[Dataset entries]
(* ===== verification/KeyspaceAof.v ===== *)
(** * The key space and the append only file (call and propagate of src/redis-stable/src/server.c)

    What a command and the expiry of keys send to the append only file, a server that keeps the file, and a server that loads it.  The lemmas at the end compare the two readings of the options of SET: setCommand skips the
    argument after EX and PX, the writer of the file looks at every argument, and they find the same time. *)
From stdpp Require Import prelude list gmap strings.
From Stdlib Require Import ZArith Lia.
From S2P Require Import Prelude Util SdsText Rio Rdb Reply Resp Aof Keyspace KeyCommands KeyspaceAbs KeyspaceInv KeyspaceRel KeyspaceRefine KeyspaceKeys KeyspaceFrame KeyspaceSpec.

Local Open Scope Z_scope.
Local Open Scope redis_scope.

#[local] Arguments str : simpl never.
#[local] Arguments ll_checked : simpl never.

(** ** The model *)

Definition command_names : list (string * kcmd) :=
  [("get", GET); ("set", SET); ("setnx", SETNX); ("setex", SETEX); ("psetex", PSETEX); ("append", APPEND); ("strlen", STRLEN); ("del", DEL); ("unlink", UNLINK); ("exists", EXISTS); ("incr", INCR); ("decr", DECR);
   ("mget", MGET); ("setrange", SETRANGE); ("getrange", GETRANGE); ("incrby", INCRBY); ("decrby", DECRBY); ("getset", GETSET); ("mset", MSET); ("msetnx", MSETNX); ("select", SELECT); ("swapdb", SWAPDB); ("move", MOVE);
   ("rename", RENAME); ("renamenx", RENAMENX); ("expire", EXPIRE); ("expireat", EXPIREAT); ("pexpire", PEXPIRE); ("pexpireat", PEXPIREAT); ("dbsize", DBSIZE); ("type", TYPE); ("ttl", TTL); ("touch", TOUCH); ("pttl", PTTL);
   ("persist", PERSIST); ("flushdb", FLUSHDB); ("flushall", FLUSHALL)]%string.
(** The keys of server.commands are compared without case. *)
Definition lookupCommand (name : list Z) : option kcmd := snd <$> List.find (fun p => strcaseeq name (str p.1)) command_names.
(** cmd->proc, as far as the append only file distinguishes it. *)
Definition proc_of (c : kcmd) : command_proc :=
  match c with
  | EXPIRE => expireCommand | PEXPIRE => pexpireCommand | EXPIREAT => expireatCommand | SETEX => Aof.setexCommand | PSETEX => Aof.psetexCommand | SET => Aof.setCommand
  | _ => otherCommand
  end.

(** propagateExpire: the command for a key that has expired. *)
Definition expire_call (lazy : bool) (x : nat * key) : logged_call :=
  mk_call 0 otherCommand (Z.of_nat x.1) [createStringObject (str (if lazy then "UNLINK" else "DEL")); createStringObject x.2].
Definition new_expirations (r r' : report) : list (nat * key) := drop (length (expirations r)) (expirations r').
(** What is sent to the file for a command with the time of the call: the keys that expired while it was executed, and then the command
    with the arguments it has left in c->argv, when server.dirty has grown.  c->cmd is the command that c->argv[0] names. *)
Definition calls_of (lazy : bool) (now : Z) (r r' : report) (d : nat) (argv : list string_obj) : list logged_call :=
  (expire_call lazy <$> new_expirations r r') ++
  (if dirty r <? dirty r' then [mk_call now (default otherCommand (proc_of <$> ((obj_bytes <$> head argv) ≫= lookupCommand))) (Z.of_nat d) argv] else []).
Definition arg_objects : K (list string_obj) := fun s => (fun l => (l, s)) <$> mapM (fun a => o ← obj_at (heap s) a; string_of (val o)) (kargv s).
Definition get_report : K report := fun s => Some (rep s, s).
Definition call (e : kenv) (c : kcmd) : K (list logged_call) :=
  r ← get_report; exec e c;; argv ← arg_objects; r' ← get_report; d ← cdb; mret (calls_of (k_lazy_expire e) (k_logged e) r r' d argv).
(** One event of a server that keeps an append only file. *)
Definition lstep (lazy : bool) (ev : kevent) : K (list logged_call) :=
  match ev with
  | Command e c args =>
    load_args args;;
    l ← (if arity_ok c (length args) then call e c
         else replyK (RErrorFormat (str "wrong number of arguments for '" ++ k_cmd_name e ++ str "' command"));; mret []);
    freeClientArgv;; mret l
  | _ => r ← get_report; kstep ev;; r' ← get_report; mret (expire_call lazy <$> new_expirations r r')
  end.
Fixpoint lrun (lazy : bool) (l : list kevent) : K (list logged_call) :=
  match l with [] => mret [] | ev :: l => a ← lstep lazy ev; b ← lrun lazy l; mret (a ++ b) end.

(** The arguments of a command of the file, which are objects with raw strings, and the command in the context of the fake client: cmd->proc is called without a check of the arity. *)
Fixpoint load_file_args (l : list (list Z)) : K () :=
  match l with
  | [] => mret ()
  | bs :: l => a ← createObject (VString (ObjRaw bs)); change (fun s => with_kargv (kargv s ++ [a]) s);; load_file_args l
  end.
Definition load_proc (el : kenv) (args : list (list Z)) : K () := c ← liftK (lookupCommand (hd [] args)); load_file_args args;; exec el c;; freeClientArgv.
(** A server that loads: none of the commands opens a transaction, and nothing is loaded after a crash. *)
Definition load_file (el : kenv) (max_alloc : Z) (truncated truncate_ok : bool) (preamble : list Z -> option ks -> bool * option ks + option ks * list Z) (s : ks) (file : list Z) : option (@load_result (option ks)) :=
  loadAppendOnlyFile max_alloc (fun name => bool_decide (is_Some (lookupCommand name))) (strcaseeq (str "multi")) (strcaseeq (str "exec"))
    (fun args x => s ← x; snd <$> load_proc el args s) (fun _ x => x) (fun _ => false) truncated truncate_ok preamble (Some s) file.

(** ** The options of SET *)

Lemma option_is_caseeq a x y : 97 <= x <= 122 -> 97 <= y <= 122 -> option_is a x y = Aof.strcaseeq a [x; y].
Proof.
  intros Hx Hy. unfold option_is, Aof.strcaseeq. assert (to_lower_char <$> c_string [x; y] = [x; y]) as ->.
  { assert (forall z, 97 <= z <= 122 -> (z =? 0) = false /\ to_lower_char z = z) as Hz by (intros z Hz; unfold to_lower_char; destruct (Z.leb_spec z 90); split; [lia| |lia|]; by rewrite ?andb_false_r; lia).
    destruct (Hz x Hx) as [E1 E1'], (Hz y Hy) as [E2 E2']. cbn. rewrite E1. cbn. rewrite E2. cbn. by rewrite E1', E2'. }
  change tolower with to_lower_char. assert (forall z, to_lower_char z = x \/ to_lower_char z = y -> (z =? 0) = false) as Hnz by (intros z Hz; unfold to_lower_char in Hz; destruct (Z.eqb_spec z 0) as [->|]; [cbn in Hz; lia|done]).
  destruct a as [|a [|b r]]; cbn [app].
  - symmetry. by apply bool_decide_eq_false_2.
  - destruct (a =? 0) eqn:Ea; cbn [c_string]; rewrite Ea; symmetry; by apply bool_decide_eq_false_2.
  - cbn [c_string]. destruct (a =? 0) eqn:Ea; [|destruct (b =? 0) eqn:Eb].
    + rewrite bool_decide_eq_false_2 by done. destruct (Z.eqb_spec (to_lower_char a) x) as [Hax|]; [|by destruct r]. rewrite Hnz in Ea by tauto. done.
    + rewrite bool_decide_eq_false_2 by done. destruct (Z.eqb_spec (to_lower_char b) y) as [Hby|]; [|by destruct r; rewrite andb_false_r]. rewrite Hnz in Eb by tauto. done.
    + destruct r as [|z r]; cbn [app c_string fmap list_fmap]; [|destruct (z =? 0) eqn:Ez]; cbn [fmap list_fmap].
      * rewrite andb_true_r. destruct (Z.eqb_spec (to_lower_char a) x), (Z.eqb_spec (to_lower_char b) y); cbn; symmetry; (apply bool_decide_eq_true_2 || apply bool_decide_eq_false_2); congruence.
      * rewrite andb_true_r. destruct (Z.eqb_spec (to_lower_char a) x), (Z.eqb_spec (to_lower_char b) y); cbn; symmetry; (apply bool_decide_eq_true_2 || apply bool_decide_eq_false_2); congruence.
      * rewrite andb_false_r. symmetry. by apply bool_decide_eq_false_2.
Qed.
Lemma decimal_chars v : Forall (fun c => c = 45 \/ 48 <= c <= 57) (decimal v).
Proof.
  unfold decimal. destruct (Z.ltb_spec v 0); [constructor; [by left|]|]; (eapply Forall_impl; [apply dec_digits; lia|]); cbn; intros; lia.
Qed.
(** A number is not an option. *)
Lemma integer_no_option bs v x y : string2ll bs = Some v -> 97 <= x <= 122 -> option_is bs x y = false.
Proof.
  intros [_ ->]%string2ll_iff Hx. unfold option_is. pose proof (decimal_chars v) as Hd. destruct (decimal v) as [|a r]; [done|]. apply Forall_inv in Hd. cbn [app].
  destruct (r ++ [0]) as [|b [|z r']]; [done..|]. destruct (Z.eqb_spec (tolower a) x) as [Ha|]; [|done]. unfold tolower in Ha. destruct (Z.leb_spec 65 a); cbn in Ha; lia.
Qed.

(** How the append only file passes over an argument. *)
Lemma option_once a x y x' y' : option_is a x y = true -> x <> x' -> option_is a x' y' = false.
Proof.
  intros Hxy Hne. unfold option_is in *. destruct (a ++ [0]) as [|a0 [|b0 [|c0 r0]]]; [done..|]. destruct (Z.eqb_spec (tolower a0) x) as [Hx|]; [|done]. destruct (Z.eqb_spec (tolower a0) x'); [congruence|done].
Qed.
Lemma aof_option a l ex px :
  Aof.set_options (ObjRaw a :: l) ex px = (ex0 ← (if option_is a 101 120 then Some <$> head l else Some ex); px0 ← (if option_is a 112 120 then Some <$> head l else Some px); Aof.set_options l ex0 px0).
Proof. cbn [Aof.set_options ptr_chars mbind option_bind]. change (str "ex") with [101; 120]. change (str "px") with [112; 120]. by rewrite <-!option_is_caseeq by lia. Qed.
Lemma aof_skip a l ex px : option_is a 101 120 = false -> option_is a 112 120 = false -> Aof.set_options (ObjRaw a :: l) ex px = Aof.set_options l ex px.
Proof. intros H1 H2. by rewrite aof_option, H1, H2. Qed.
(** With a further argument there is always a result. *)
Lemma aof_any a b l ex px : exists ex0 px0, Aof.set_options (ObjRaw a :: b :: l) ex px = Aof.set_options (b :: l) ex0 px0.
Proof. rewrite aof_option. cbn [head fmap option_fmap option_map]. destruct (option_is a 101 120), (option_is a 112 120); by eexists _, _. Qed.
(** A time with its number. *)
Lemma aof_time a b l ex px (seconds : bool) :
  option_is a (if seconds then 101 else 112) 120 = true -> is_Some (string2ll b) ->
  Aof.set_options (ObjRaw a :: ObjRaw b :: l) ex px = if seconds then Aof.set_options l (Some (ObjRaw b)) px else Aof.set_options l ex (Some (ObjRaw b)).
Proof.
  intros Ha [v Hb]. rewrite aof_option. cbn [head fmap option_fmap option_map].
  destruct seconds; rewrite Ha, (option_once _ _ _ _ _ Ha) by lia; cbn [mbind option_bind]; apply aof_skip; by eapply integer_no_option; [|lia].
Qed.

(** The last time among the options, as the command and as the append only file find it. *)
Definition found_time (l : list (list Z)) (j : nat) (seconds' : bool) (expire' : option nat) (ex px : option string_obj) : Prop :=
  exists i v, expire' = Some (j + i)%nat /\ l !! i = Some v /\
    (is_Some (string2ll v) -> exists ex' px', Aof.set_options (ObjRaw <$> l) ex px = Some (ex', px') /\ (if seconds' then ex' else px') = Some (ObjRaw v)).
Lemma options_agree m l j flags seconds expire ex px flags' seconds' expire' :
  (length l <= m)%nat -> KeyCommands.set_options l j flags seconds expire = Some (flags', seconds', expire') ->
  (expire' = expire /\ seconds' = seconds /\ Aof.set_options (ObjRaw <$> l) ex px = Some (ex, px)) \/ found_time l j seconds' expire' ex px.
Proof.
  revert l j flags seconds expire ex px. induction m as [|m IH]; intros [|a l] j flags seconds expire ex px Hm Ho; cbn [length] in Hm; try lia; try (cbn in Ho; injection Ho as <- <- <-; by left).
  cbn [KeyCommands.set_options] in Ho.
  assert (forall flags2, option_is a 101 120 = false -> option_is a 112 120 = false -> KeyCommands.set_options l (S j) flags2 seconds expire = Some (flags', seconds', expire') ->
    (expire' = expire /\ seconds' = seconds /\ Aof.set_options (ObjRaw <$> a :: l) ex px = Some (ex, px)) \/ found_time (a :: l) j seconds' expire' ex px) as Hskip.
  { intros flags2 H1 H2 Ho2. rewrite fmap_cons, aof_skip by done. destruct (IH l (S j) flags2 seconds expire ex px ltac:(lia) Ho2) as [?|(i & v & Hi & Hv & Hx)]; [by left|]. right. exists (S i), v.
    split_and!; [rewrite Hi; f_equal; lia|done|]. by rewrite fmap_cons, aof_skip. }
  destruct (option_is a 110 120) eqn:En; cbn [andb] in Ho.
  { rewrite (option_once a 110 120 101 120), (option_once a 110 120 112 120), (option_once a 110 120 120 120) in * by done. cbn [andb] in Ho. destruct (negb (has flags OBJ_SET_XX)); [by eapply Hskip|]. by destruct l. }
  destruct (option_is a 120 120) eqn:Ex; cbn [andb] in Ho.
  { rewrite (option_once a 120 120 101 120), (option_once a 120 120 112 120) in * by done. destruct (negb (has flags OBJ_SET_NX)); [by eapply Hskip|]. by destruct l. }
  clear Hskip. destruct l as [|b l]; [done|]. cbn [length] in Hm.
  assert (forall flags2 (sec2 : bool), option_is a (if sec2 then 101 else 112) 120 = true -> KeyCommands.set_options l (S (S j)) flags2 sec2 (Some (S j)) = Some (flags', seconds', expire') ->
    found_time (a :: b :: l) j seconds' expire' ex px) as Htime.
  { intros flags2 sec2 Ha Ho2. destruct (IH l (S (S j)) flags2 sec2 (Some (S j)) (if sec2 then Some (ObjRaw b) else ex) (if sec2 then px else Some (ObjRaw b)) ltac:(lia) Ho2) as [(Hi & Hs & Hr)|(i & v & Hi & Hv & Hx)].
    - exists 1%nat, b. split_and!; [rewrite Hi; f_equal; lia|done|]. intros Hb. rewrite !fmap_cons, (aof_time _ _ _ _ _ sec2 Ha Hb), Hs. destruct sec2; eexists _, _; by split.
    - assert (exists x l', l = x :: l') as (x & l' & ->) by (destruct l; [done|by eexists _, _]). rewrite !fmap_cons in *.
      exists (S (S i)), v. split_and!; [rewrite Hi; f_equal; lia|done|]. intros Hb. rewrite !fmap_cons. destruct (aof_any a (ObjRaw b) (ObjRaw x :: (ObjRaw <$> l')) ex px) as (ex1 & px1 & ->). destruct (aof_any b (ObjRaw x) (ObjRaw <$> l') ex1 px1) as (ex2 & px2 & ->).
      destruct (IH (x :: l') (S (S j)) flags2 sec2 (Some (S j)) ex2 px2 ltac:(lia) Ho2) as [(Hi' & _ & _)|(i' & v' & Hi' & Hv' & Hx')]; [rewrite Hi in Hi'; injection Hi'; lia|].
      rewrite Hi in Hi'. injection Hi' as Hi'. assert (i' = i) as -> by lia. rewrite Hv in Hv'. injection Hv' as <-. rewrite fmap_cons in Hx'. auto. }
  right. destruct (option_is a 101 120 && negb (has flags OBJ_SET_PX)) eqn:E1; [apply andb_true_iff in E1 as [E1 _]; by apply (Htime _ true E1 Ho)|].
  destruct (option_is a 112 120 && negb (has flags OBJ_SET_EX)) eqn:E2; [apply andb_true_iff in E2 as [E2 _]; by apply (Htime _ false E2 Ho)|done].
Qed.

**About this exercise**
Only the lines above starting at the line that holds "(** One event" and ending at the line that holds "Fixpoint lrun (lazy" are to be repeated, exactly and in full.

**Answer space**
(** One event of a server that keeps an append only file. *)
Definition lstep (lazy : bool) (ev : kevent) : K (list logged_call) :=
  match ev with
  | Command e c args =>
    load_args args;;
    l ← (if arity_ok c (length args) then call e c
         else replyK (RErrorFormat (str "wrong number of arguments for '" ++ k_cmd_name e ++ str "' command"));; mret []);
    freeClientArgv;; mret l
  | _ => r ← get_report; kstep ev;; r' ← get_report; mret (expire_call lazy <$> new_expirations r r')
  end.
Fixpoint lrun (lazy : bool) (l : list kevent) : K (list logged_call) :=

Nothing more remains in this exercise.